Renée m'a dit, madame, vos intentions pour nous, et je saisis d'autant plus cette occasion de vous en remercier que rien n'est plus de saison. La naissance de mon fils a déterminé mon père à faire des sacrifices auxquels les vieillards se résolvent difficilement: il vient d'acquérir deux domaines. La Crampade est maintenant une terre qui rapporte trente mille francs. Mon père va solliciter du roi la permission de l'ériger en majorat; mais obtenez pour lui le titre dont vous avez parlé dans votre dernière lettre, et vous aurez déjà travaillé pour votre filleul.
Quant à moi, je suivrai vos conseils uniquement pour vous réunir à Renée durant les sessions. J'étudie avec ardeur et tâche de devenir ce qu'on appelle un homme spécial. Mais rien ne me donnera plus de courage que de vous savoir la protectrice de mon petit Armand. Promettez-nous donc de venir jouer ici, vous si belle et si gracieuse, si grande et si spirituelle, le rôle d'une fée pour mon fils aîné. Vous aurez ainsi, madame, augmenté d'une éternelle reconnaissance les sentiments d'affection respectueuse avec lesquels j'ai l'honneur d'être
Votre très-humble et très-obéissant serviteur.
Louis de l'Estorade.
XXX
LOUISE DE MACUMER A RENÉE DE L'ESTORADE
Janvier 1826.
Macumer m'a réveillée tout à l'heure avec la lettre de ton mari, mon ange. Je commence par dire oui. Nous irons vers la fin d'avril à Chantepleurs. Ce sera pour moi plaisir sur plaisir que de voyager, de te voir et d'être la marraine de ton premier enfant; mais je veux Macumer pour parrain. Une alliance catholique avec un autre compère me serait odieuse. Ah! si tu pouvais voir l'expression de son visage au moment où je lui ai dit cela, tu saurais combien cet ange m'aime.
— Je veux d'autant plus que nous allions ensemble à la Crampade, Felipe, lui ai-je dit, que là nous aurons peut-être un enfant. Moi aussi je veux être mère... quoique cependant je serais bien partagée entre un enfant et toi. D'abord, si je te voyais me préférer une créature, fût-ce mon fils, je ne sais pas ce qui en adviendrait. Médée pourrait bien avoir eu raison: il y a du bon chez les anciens!

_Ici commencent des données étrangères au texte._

(** ** [billing_periods.py] *)

Definition _ensure_timezone (dt : datetime_arg) (target_tz : timezone)
    : result datetime :=
  match dt with
  | naive c =>
      match target_tz with
      | tz_pytz z => Ok (mk_datetime c (localize_offset z (wall_micros c)))
      | tz_utc => Ok (mk_datetime c 0)
      end
  | aware d => astimezone d target_tz
  end.

(** The calculator after [__init__]: [user_tz] is the zone object the
    constructor resolved from the zone name. *)
Record BillingPeriodCalculator : Type := mk_calculator {
  period_type : BillingPeriodType;
  custom_start_date : option datetime_arg;
  reset_day : option Z;
  user_tz : timezone
}.

Definition _calculate_daily_boundaries (self : BillingPeriodCalculator)
    (reference_time : datetime) : result (datetime * datetime) :=
  let reset_hour := default 0 (reset_day self) in
  let* start_of_day :=
    replace reference_time None None None (Some 0) (Some 0) (Some 0) (Some 0) in
  if 0 <? reset_hour then
    let* reset_today :=
      replace start_of_day None None None (Some reset_hour) None None None in
    let* start_time :=
      if datetime_lt reference_time reset_today
      then datetime_sub_td reset_today (timedelta_days 1)
      else Ok reset_today in
    let* end_time := datetime_add start_time (timedelta_days 1) in
    Ok (start_time, end_time)
  else
    let start_time := start_of_day in
    let* end_time := datetime_add start_time (timedelta_days 1) in
    Ok (start_time, end_time).

Definition _calculate_weekly_boundaries (self : BillingPeriodCalculator)
    (reference_time : datetime) : result (datetime * datetime) :=
  let reset_weekday := default 0 (reset_day self) in
  let days_since_reset :=
    (weekday (wall reference_time) - reset_weekday) mod 7 in
  let* start_of_week :=
    datetime_sub_td reference_time (timedelta_days days_since_reset) in
  let* start_time :=
    replace start_of_week None None None (Some 0) (Some 0) (Some 0) (Some 0) in
  let* end_time := datetime_add start_time (timedelta_days 7) in
  Ok (start_time, end_time).

Definition _calculate_monthly_boundaries (self : BillingPeriodCalculator)
    (reference_time : datetime) : result (datetime * datetime) :=
  let reset_day := default 1 (reset_day self) in
  let ref := wall reference_time in
  let max_day := monthrange_ndays (year ref) (month ref) in
  let actual_reset_day := Z.min reset_day max_day in
  let* start_time :=
    if day ref <? actual_reset_day then
      let '(prev_year, prev_month) :=
        if month ref =? 1 then (year ref - 1, 12)
        else (year ref, month ref - 1) in
      let prev_max_day := monthrange_ndays prev_year prev_month in
      let prev_reset_day := Z.min reset_day prev_max_day in
      replace reference_time (Some prev_year) (Some prev_month)
        (Some prev_reset_day) (Some 0) (Some 0) (Some 0) (Some 0)
    else
      replace reference_time None None (Some actual_reset_day)
        (Some 0) (Some 0) (Some 0) (Some 0) in
  let st := wall start_time in
  let '(next_year, next_month) :=
    if month st =? 12 then (year st + 1, 1)
    else (year st, month st + 1) in
  let next_max_day := monthrange_ndays next_year next_month in
  let next_reset_day := Z.min reset_day next_max_day in
  let* end_time :=
    replace start_time (Some next_year) (Some next_month)
      (Some next_reset_day) None None None None in
  Ok (start_time, end_time).

Definition _calculate_custom_boundaries (self : BillingPeriodCalculator)
    (reference_time : datetime) : result (datetime * datetime) :=
  match custom_start_date self with
  | None => _calculate_daily_boundaries self reference_time
  | Some custom_start_date =>
      let* custom_start := _ensure_timezone custom_start_date (user_tz self) in
      let period_duration := timedelta_days 30 in
      let time_since_start := datetime_diff reference_time custom_start in
      let* periods_elapsed :=
        int_of_float (float_div (total_seconds time_since_start)
                                (total_seconds period_duration)) in
      let* start_time :=
        datetime_add custom_start (period_duration * periods_elapsed) in
      let* end_time := datetime_add start_time period_duration in
      Ok (start_time, end_time)
  end.

Definition _calculate_period_boundaries (self : BillingPeriodCalculator)
    (reference_time : datetime) : result (datetime * datetime) :=
  match period_type self with
  | DAILY => _calculate_daily_boundaries self reference_time
  | WEEKLY => _calculate_weekly_boundaries self reference_time
  | MONTHLY => _calculate_monthly_boundaries self reference_time
  | CUSTOM => _calculate_custom_boundaries self reference_time
  end.

(** [now] is the reading of [datetime.now(self.user_tz)]. *)
Definition get_current_period (self : BillingPeriodCalculator)
    (now : datetime) (reference_time : option datetime_arg)
    : result BillingPeriod.t :=
  let* reference_time :=
    match reference_time with
    | None => Ok now
    | Some r => _ensure_timezone r (user_tz self)
    end in
  let* (start_time, end_time) :=
    _calculate_period_boundaries self reference_time in
  Ok (BillingPeriod.mk (period_type self) start_time end_time true None).

Definition get_period_for_timestamp (self : BillingPeriodCalculator)
    (now : datetime) (timestamp : datetime_arg) : result BillingPeriod.t :=
  let* timestamp := _ensure_timezone timestamp (user_tz self) in
  let* (start_time, end_time) :=
    _calculate_period_boundaries self timestamp in
  let is_current := datetime_le start_time now && datetime_lt now end_time in
  Ok (BillingPeriod.mk (period_type self) start_time end_time is_current None).

(** The loop [for i in range(count)] of [get_recent_periods]: [n] iterations
    remain, [periods] is the list built so far. *)
Fixpoint recent_periods_loop (self : BillingPeriodCalculator) (now : datetime)
    (n : nat) (current_ref : datetime) (periods : list BillingPeriod.t)
    : result (list BillingPeriod.t) :=
  match n with
  | O => Ok periods
  | S n' =>
      let* period := get_period_for_timestamp self now (aware current_ref) in
      let* current_ref :=
        datetime_sub_td (BillingPeriod.start_time period)
          (timedelta_seconds 1) in
      recent_periods_loop self now n' current_ref (periods ++ [period])
  end.

Definition get_recent_periods (self : BillingPeriodCalculator) (now : datetime)
    (count : Z) (reference_time : option datetime_arg)
    : result (list BillingPeriod.t) :=
  let* reference_time :=
    match reference_time with
    | None => Ok now
    | Some r => _ensure_timezone r (user_tz self)
    end in
  recent_periods_loop self now (Z.to_nat count) reference_time [].

Definition create_period_summary (σ : store) (period : BillingPeriod.t)
    (session_blocks : list ref) : BillingPeriodSummary.t :=
  fold_left (BillingPeriodSummary.add_session_block σ) session_blocks
    (BillingPeriodSummary.new period).


(** ** Definitions used to state the theorems *)

(** The month search of [_ord2ymd], on the day-of-year [n] (from 0). *)
Definition month_search (leapyear : bool) (n : Z) : Z * Z :=
  let month := Z.shiftr (n + 50) 5 in
  let preceding :=
    _DAYS_BEFORE_MONTH month + (if (2 <? month) && leapyear then 1 else 0) in
  if n <? preceding
  then (month - 1,
        preceding - (_DAYS_IN_MONTH (month - 1)
                     + (if (month - 1 =? 2) && leapyear then 1 else 0)))
  else (month, preceding).

(** What the month search must deliver: a month, the days before it, and
    a day within it. *)
Definition month_search_check (leapyear : bool) (n : Z) : bool :=
  let '(m, p) := month_search leapyear n in
  (1 <=? m) && (m <=? 12)
  && (p =? _DAYS_BEFORE_MONTH m + (if (2 <? m) && leapyear then 1 else 0))
  && (0 <=? n - p)
  && (n - p <? _DAYS_IN_MONTH m + (if (m =? 2) && leapyear then 1 else 0)).

(** A date [_check_date_fields] accepts. *)
Definition valid_date (y mo d : Z) : Prop :=
  MINYEAR <= y <= MAXYEAR /\ 1 <= mo <= 12 /\ 1 <= d <= _days_in_month y mo.

(** The values the constructor can build: every [datetime] of a run of the
    program is one. *)
Definition wf_naive (c : naive_datetime) : Prop :=
  check_fields (year c) (month c) (day c) (hour c) (minute c) (second c)
    (microsecond c) = true.

Definition wf_datetime (d : datetime) : Prop := wf_naive (wall d).

(** The time of day in microseconds. *)
Definition time_micros (c : naive_datetime) : Z :=
  (hour c * 3600 + minute c * 60 + second c) * US_PER_SECOND + microsecond c.

(** [t]'s date at the given time of day, with the offset [t] carries. *)
Definition at_time (t : datetime) (h mi s us : Z) : datetime :=
  mk_datetime
    (mk_naive (year (wall t)) (month (wall t)) (day (wall t)) h mi s us)
    (utcoffset t).

(** [datetime(y, mo, d, h, mi, s, tzinfo=timezone.utc)], as the tests build
    their timestamps. *)
Definition utc (y mo d h mi s : Z) : datetime :=
  mk_datetime (mk_naive y mo d h mi s 0) 0.

(** The no-offset Daily rule, as the specification words it: the period
    starts on the reference date at 00:00:00.000, with the offset the
    reference carries, and ends 24 hours later. *)
Definition midnight_rule (boundaries : result (datetime * datetime))
    (t : datetime) : Prop :=
  exists end_time,
    boundaries = Ok (at_time t 0 0 0 0, end_time)
    /\ wf_datetime end_time
    /\ utcoffset end_time = utcoffset t
    /\ utc_micros end_time = utc_micros (at_time t 0 0 0 0) + US_PER_DAY.

(** The Daily rule with reset hour [H], as the specification words it:
    [reset_today] is the reference date at [H]:00:00, with the offset the
    reference carries; the period starts there, or 24 hours earlier when
    the reference is before it, and lasts 24 hours. *)
Definition hour_rule (boundaries : result (datetime * datetime))
    (t : datetime) (H : Z) : Prop :=
  let reset_today := at_time t H 0 0 0 in
  exists start_time end_time,
    boundaries = Ok (start_time, end_time)
    /\ wf_datetime start_time /\ wf_datetime end_time
    /\ utcoffset start_time = utcoffset t
    /\ utcoffset end_time = utcoffset t
    /\ utc_micros start_time
       = (if datetime_lt t reset_today
          then utc_micros reset_today - US_PER_DAY
          else utc_micros reset_today)
    /\ utc_micros end_time = utc_micros start_time + US_PER_DAY.




(** The entries of a list whose timestamps a period contains. *)
Definition in_period (p : BillingPeriod.t) (es : list UsageEntry.t)
    : list UsageEntry.t :=
  filter (fun e =>
            BillingPeriod.contains_timestamp p (UsageEntry.timestamp e) = true)
    es.

(** All in-period entries of a sequence of session blocks, in order. *)
Definition in_period_entries (σ : store) (p : BillingPeriod.t)
    (blocks : list ref) : list UsageEntry.t :=
  concat (map (fun b => in_period p (SessionBlock.entries (σ b))) blocks).

Definition sum_of (f : UsageEntry.t -> Z) (es : list UsageEntry.t) : Z :=
  foldr (fun e acc => f e + acc) 0 es.

(** The distinct elements of a list in the order of their first
    occurrence. *)
Definition first_seen (l : list string) : list string :=
  reverse (remove_dups (reverse l)).

(** Float addition is not associative: a sum is taken in a fixed order,
    here from the left, starting from [0.0]. *)
Definition float_sum (l : list float) : float :=
  fold_left float_add l float_zero.

(** The cost total as the aggregation adds it up: one left-to-right sum
    per block that has an in-period entry, each added to the running
    total. *)
Definition cost_by_block (σ : store) (p : BillingPeriod.t)
    (blocks : list ref) : float :=
  fold_left
    (fun acc b =>
       match in_period p (SessionBlock.entries (σ b)) with
       | [] => acc
       | es => float_add acc (float_sum (map UsageEntry.cost_usd es))
       end)
    blocks float_zero.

Il s'est mis à rire. Ainsi, chère biche, tu as le fruit sans avoir eu les fleurs, et moi j'ai les fleurs sans le fruit. Le contraste de notre destinée continue. Nous sommes assez philosophes pour en chercher, un jour, le sens et la morale. Bah! je n'ai que dix mois de mariage, convenons-en, il n'y a pas de temps perdu.
Nous menons la vie dissipée, et néanmoins pleine, des gens heureux. Les jours nous semblent toujours trop courts. Le monde, qui m'a revue déguisée en femme, a trouvé la baronne de Macumer beaucoup plus jolie que Louise de Chaulieu: l'amour heureux a son fard. Quand, par un beau soleil et par une belle gelée de janvier, alors que les arbres des Champs-Élysées sont fleuris de grappes blanches étiolées, nous passons, Felipe et moi, dans notre coupé, devant tout Paris, réunis là où nous étions séparés l'année dernière, il me vient des pensées par milliers, et j'ai peur d'être un peu trop insolente, comme tu le pressentais dans ta dernière lettre.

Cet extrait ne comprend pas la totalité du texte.